Dezeen Magazine

Lego Table by Yusong Zhang

Lego Table by Yusong Zhang comprises 10,480 blocks

Los Angeles-based art director Yusong Zhang has built himself a coffee table using over 10,000 Lego bricks, without screws or glue.

The Lego Table measures approximately two feet (0.61 metres) tall and four feet (1.22 metres) long, and is made entirely of standard 2x4 blocks.

The bricks are arranged in four coloured layers, with white on the outside, then red, yellow and green towards the hollow centre.

Lego Table by Yusong Zhang

Interlocking connections help to reinforce the structure and allow it to withstand the necessary weight.

"I never did a test on the weight it would hold, but I've using it as my own coffee table for a while," Zhang told Dezeen. "It's absolutely no problem if you want to put two feet up or a stack of magazines. It's very sturdy."

His aim was to create an object that was useful, but still easily identifiable as a playful Lego design.

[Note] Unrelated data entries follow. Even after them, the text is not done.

Lemma AddRecord_fragment_honest w m addr ptr begin w' n : same_writer w m -> 0 <= block_offset_ w <= kBlockSize -> pad_bytes (block_offset_ w) = [] ->
  AddRecord_fragment w addr ptr begin = (Status_OK, w', n) ->
  exists m', AddRecord_fragment m addr ptr begin = (Status_OK, m', n) /\ same_writer w' m' /\ 0 <= n <= Zlength ptr /\
    (n = Zlength ptr \/ block_offset_ w' = kBlockSize).
Proof.
  destruct w as [f b tc], m as [mf mb mtc]. intros (d & Hm & Hd & Hb & Htc) Hr Hp. cbn in Hm, Hd, Hb, Htc, Hr, Hp. subst mf b tc.
  unfold AddRecord_fragment. cbn [dest_ block_offset_ type_crc_].
  set (w0 := if kBlockSize - mb <? kHeaderSize then _ else _). set (m0 := if kBlockSize - mb <? kHeaderSize then _ else _).
  assert (same_writer w0 m0 /\ block_offset_ w0 = pad_offset mb /\ block_offset_ m0 = pad_offset mb) as (Hs & Ew & Em).
  { subst w0 m0. unfold pad_offset, pad_bytes in *. destruct (Z.ltb_spec (kBlockSize - mb) kHeaderSize); [|split; [by exists d|done]].
    destruct (Z.gtb_spec (kBlockSize - mb) 0); [|split; [by exists d|done]].
    apply (f_equal length) in Hp. rewrite length_take, length_replicate in Hp. cbn [length] in Hp. unfold kHeaderSize in *. lia. }
  clearbody w0 m0. rewrite Ew, Em. set (n' := if _ <? _ then _ else _).
  assert (0 <= pad_offset mb /\ pad_offset mb + kHeaderSize <= kBlockSize) as Ho by (unfold pad_offset, kBlockSize, kHeaderSize in *; case_match; lia).
  pose proof (Zlength_nonneg ptr). assert (n' = Z.min (Zlength ptr) (kBlockSize - pad_offset mb - kHeaderSize)) as En
    by (subst n'; destruct (Z.ltb_spec (Zlength ptr) (kBlockSize - pad_offset mb - kHeaderSize)); lia).
  clearbody n'. destruct (EmitPhysicalRecord w0 _ _ _) as [s1 w1] eqn:E. intros [= -> <- <-].
  destruct (EmitPhysicalRecord_honest _ _ _ _ _ _ Hs E) as (m' & -> & Hs').
  exists m'. split; [done|]. split; [done|]. split; [lia|]. destruct (decide (n' = Zlength ptr)); [by left|right].
  assert (block_offset_ w1 = block_offset_ w0 + kHeaderSize + Zlength (take (Z.to_nat n') ptr)) as ->.
  { clear -E. unfold EmitPhysicalRecord in E. by repeat case_match; simplify_eq/=. }
  rewrite Ew. unfold Zlength in *. rewrite length_take. lia.
Qed.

Lego Table by Yusong Zhang

"I always had love for Lego as a toy, but wanted to challenge myself to build something truly functional without sacrificing the aesthetic and creativity that's rooted in Lego designs," said Zhang, who has worked for a number of agencies in Canada and the US.

"The idea of building a Lego coffee table has been circling in my head for years," he continued.

After settling on a design, he spent three weeks building the table – mostly in the evenings after work. "It was a bit tricky to figure out the process, then it became repetitive," Zhang said, adding that he now hopes to experiment with different colour combinations.

Lego Table by Yusong Zhang

His original is not for sale, but the art director would be open to custom orders if demand came from potential customers.

Lego is perennial favourite of architects and designers, who have used the toy to create everything from replicas of brutalist architecture to a personalised CV.

Lego Table by Yusong Zhang

The Danish company recently opened its BIG-designed visitor centre – resembling a stack of giant blocks – in Billund, and created a model kit of the building to coincide.

Earlier this year, it pledged to launch sustainable bricks made from sugar cane to help reduce plastic waste.